Habitat. Collected among low intertidal red algae on the rocky boulders of a breakwater (station 4).

Distribution. Bodega Bay, CA, USA (this study).

Notes. Species new to science.

Oerstediina incertae sedis

Tetrastemma bilineatum Coe, 1904

Tetrastemma bilineatum Coe, 1904: 164, pl. XIV, fig. 6, pl. XXI, figs 13, 14, pl. XXII, fig. 4.

BIN. BOLD:ADW8130.

Material examined. B18.

Morphology. Small, slender worm with two dorsal longitudinal brown stripes, each 1/3 of the body width, upon a cream-colored background (Fig. 6T). Brown stripes narrow and terminate towards the anterior tip. Head triangular in shape, with four eyes; the anterior pair located halfway between the tip of the head and the posterior pair.

Identification. Specimens from Bodega Bay conform to the description of Tetrastemma bilineatum Coe, 1904, originally from San Diego, California, though sequence data are not available from southern California. COI sequence of the Bodega Bay specimen matches those of T. bilineatum individuals reported from southern Oregon (Hiebert 2016; Maslakova et al. 2022: OTU 29).

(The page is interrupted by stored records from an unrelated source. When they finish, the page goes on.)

(** * The vc executor runtime: a shallow embedding and its properties

    The development follows [internal/executor] (the [Executor] struct, [New],
    [Start], [Stop], the work loop, [executeIssue], [releaseIssueWithError],
    the janitor loops) and [internal/storage/beads] ([StoreAgentEvent] and the
    extension schema).

    Conventions.
    - A Go [error] is [option string]: [None] is [nil], [Some msg] is an error
      whose [Error()] text is [msg].
    - Go's [int] and [int64] are [Z] with the 64-bit wrap-around written out
      where the code does arithmetic; [time.Duration] is [Z] nanoseconds.
    - [float64] is Rocq's primitive binary64 [float].
    - The [storage.Storage] interface is a family of records of operations
      over an abstract store state [S]; every operation receives the state of
      the context it is called with ([true]: already cancelled).
    - Code that talks to the outside (the store, the oracle, the sandbox
      manager, the agent) runs in a state-and-trace monad [M]. *)

From Stdlib Require Import ZArith String List Bool Lia Floats Uint63 Ascii.
From stdpp Require Import base option gmap strings sorting.
Import ListNotations.

Local Open Scope string_scope.
Local Open Scope list_scope.
Local Open Scope Z_scope.

(** ** Go basics *)

Definition error : Type := option string.

Definition int64_min : Z := - 2 ^ 63.
Definition int64_max : Z := 2 ^ 63 - 1.

(** Two's-complement wrap-around of a 64-bit signed integer. *)
Definition wrap64 (z : Z) : Z := (z + 2 ^ 63) mod 2 ^ 64 - 2 ^ 63.

Definition add64 (a b : Z) : Z := wrap64 (a + b).

Definition in_int64 (z : Z) : Prop := int64_min <= z <= int64_max.

(** [strconv.Itoa] / the [%d] verb. *)
Fixpoint digits (fuel : nat) (n : Z) (acc : string) : string :=
  match fuel with
  | O => acc
  | S fuel' =>
      let d := String (ascii_of_nat (48 + Z.to_nat (n mod 10))%nat) acc in
      if n <? 10 then d else digits fuel' (n / 10) d
  end.

Definition itoa (z : Z) : string :=
  if z <? 0 then "-" +:+ digits 20 (- z) "" else digits 20 z "".

(** [float64(n)] for a 64-bit integer [n]. *)
Definition float64_of_int (n : Z) : float :=
  if n =? int64_min then (-0x1p63)%float
  else if n <? 0 then PrimFloat.opp (PrimFloat.of_uint63 (Uint63.of_Z (- n)))
  else PrimFloat.of_uint63 (Uint63.of_Z n).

Habitat. Collected from a wave-exposed mussel bed (station 1) and found in similar habitat in southern Oregon.

Distribution. Bamfield Marine Science Centre, Canada (Chernyshev et al. 2021a); Charleston, OR, USA (Hiebert 2016; Maslakova et al. 2022); Bodega Bay, CA, USA (this study).

Notes. Coe’s (1904) original record of the species from San Diego, California is not verified by DNA sequence data, but given the distinctiveness of this species, and the absence of known look-alikes on this coast, the reported distribution seems likely. According to a recent molecular phylogeny of Tetrastemma and its allies (Chernyshev et al. 2021a) this species does not belong to Tetrastemma sensu stricto or the infraorder Amphiporina, but instead is a member of Oerstediina. Its generic placement remains uncertain.